スシローグローバルホールディングスが攻めている。3月に入り、スシローの新業態「スシローコノミ」を発表した。さらに29日には、これまで存在を伏せてきた新業態の大衆寿司居酒屋「杉玉」も公表した。同社の取り組みを見ると、回転寿司 スシローの動向を追うだけでは足りなくなってきているのだ。

発想の原点を知る

スシローコノミはフードコート向け店舗、杉玉は手頃な価格で寿司が楽しめる居酒屋だ。いずれも多店舗展開を想定して出店したものとなる。スシローコノミの出店計画は未定だが、杉玉は「夢を語れば3ケタを目指したい」とスシローグローバルホールディングスの水留浩一社長は話す。

これまでスシローグループは、出店エリアを拡大して店舗数の増加を図ってきたように見える。それがここにきて、新業態を展開し始め、先々の展開が予測しにくくなり始めているようにも思える。

しかし、発想の原点を知れば難しいことはない。こうした展開を可能にしたのは「寿司を楽しんでもらうシーンを増やしたいという発想」からである。水留浩一社長によれば「後継者問題などで街中の寿司屋が減っている。ビジネス的にはマーケットチャンスとなるが、寿司を楽しむシーンを守って生きたい」とする。

だからこそ、スシローコノミが生まれ、杉玉が始まった。スシローコノミはオープンしてから数日が経過。テイクアウトの比率が想定より高かったものの、順調であるとし、「駅中での展開やテイクアウトに振ったフォーマットも考えて生きたい」と期待を寄せる。さらに「デベロッパーによっては杉玉の出店を望むところもあるだろうし、いくつものカードを持ちながらベストなロケーションにサービス提供していきたい」という。

従来のように、ロードサイドの店舗を増加させようと考えるのではなく、「寿司を楽しんでもらうシーンはどこか」を起点にしているのがスシローの今だ。

実は筋が通った過去の取り組み

それを考慮すれば、過去の様々な取組みにも合点がいく。2016年9月にスシローは都心型店舗を設けたわけだ。さらに台湾を手始めとした海外進出にも意欲を示している。そして、スシローコノミ、杉玉と続いたわけである。

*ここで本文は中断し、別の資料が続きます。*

(** * Apple fiscal calendar (package [fiscal]): a shallow embedding

    The Go package computes the boundaries of fiscal years, quarters and
    periods by walking forward from the anchor 2005-09-25 00:00:00 UTC, and
    classifies a date into the fiscal year, quarter or period containing it.

    Modelling choices.
    - A [time.Time] is an instant in UTC, held as the number of nanoseconds
      since 1970-01-01 00:00:00 UTC, unbounded (the anchor is built with
      [time.UTC] and [Add] keeps the location; dates handed to the
      classifiers are taken in UTC as well).  [Year()] and [Day()] read the
      proleptic Gregorian calendar.
    - A [time.Duration] is an int64 count of nanoseconds; [Sub] and [Round]
      saturate as the Go documentation says.
    - Go's [int] is the 64-bit two's complement integer; the loop counters
      [quarter++], [period++] and the year increments wrap around.  The
      arithmetic on clamped indices and on day counts stays far below
      [2^63] and is written without the wrap.
    - [float64] is IEEE-754 binary64, computed with the reference
      implementation [SpecFloat] of the standard library.
    - The unbounded [for] loops take a fuel argument and return [None] when
      it runs out: a call returns [v] when every large enough fuel gives
      [Some v]. *)

From Stdlib Require Import ZArith Lia List Bool.
From Stdlib Require Import Floats.SpecFloat.
From Stdlib Require Import Ascii String.
Import ListNotations.

Local Open Scope Z_scope.

(** ** A small option monad for the fuel-bounded loops *)

Definition bind {A B : Type} (m : option A) (k : A -> option B) : option B :=
match m with
| Some a => k a
| None => None
end.

Notation "x <- m ;; k" := (bind m (fun x => k))
(at level 61, m at next level, right associativity).
Notation "' p <- m ;; k" := (bind m (fun x => match x with p => k end))
(at level 61, p pattern, m at next level, right associativity).

(** ** Go's [int] (64 bits) *)

Module int.

Definition min : Z := - 2 ^ 63.
Definition max : Z := 2 ^ 63 - 1.

(** Two's complement wrap-around of a mathematical integer. *)
Definition wrap (z : Z) : Z := (z + 2 ^ 63) mod 2 ^ 64 - 2 ^ 63.

Definition add (a b : Z) : Z := wrap (a + b).

(** [a / b] of Go truncates toward zero. *)
Definition div (a b : Z) : Z := Z.quot a b.

End int.

(** ** IEEE-754 binary64 *)

Module float64.

Definition prec : Z := 53.
Definition emax : Z := 1024.

Definition t := spec_float.

(** [float64(z)] for an integer [z]: rounding to nearest even. *)
Definition of_int (z : Z) : t := binary_normalize prec emax z 0 false.

Definition add : t -> t -> t := SFadd prec emax.
Definition div : t -> t -> t := SFdiv prec emax.

(** [a > b]. *)
Definition gt (a b : t) : bool := SFltb b a.

(** [int(f)]: the fractional part is discarded (truncation toward zero). *)
Definition to_int (f : t) : Z :=
  match f with
  | S754_finite s m e =>
      let v := if 0 <=? e then Zpos m * 2 ^ e else Zpos m / 2 ^ (- e) in
      if s then - v else v
  | _ => 0
  end.

End float64.

(** ** The part of Go's [time] package the program uses *)

Module time.

Definition Duration := Z.
Definition Time := Z.

Definition Nanosecond : Duration := 1.
Definition Second : Duration := 1000000000.
Definition Minute : Duration := 60 * Second.
Definition Hour : Duration := 60 * Minute.

Definition minDuration : Duration := - 2 ^ 63.
Definition maxDuration : Duration := 2 ^ 63 - 1.

Definition saturate (d : Z) : Duration :=
  if d <? minDuration then minDuration
  else if maxDuration <? d then maxDuration
  else d.

(** *** Durations *)

(** [d.Round(m)]: the nearest multiple of [m], halfway values away from
    zero, saturating. *)
Definition Round (d m : Duration) : Duration :=
  if m <=? 0 then d
  else
    let r := Z.rem d m in
    if d <? 0 then
      let r := - r in
      if r + r <? m then d + r else saturate (d - m + r)
    else
      if r + r <? m then d - r else saturate (d + m - r).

水留社長は次のように話す。「時間はかかるが、ちなみにこれで打ち止めではない。まだ考えている」といったコメントを残しており、新たな展開もあるようだ。

寿司を楽しんでもらう場の提供。スシローグループがビジネスで重視するのは、こうした視点からにほかならない。そこからすると、従来の発想では思いもよらない、意外な場所や店舗形態でサービス提供が実現しても何ら不思議はなさそうだ。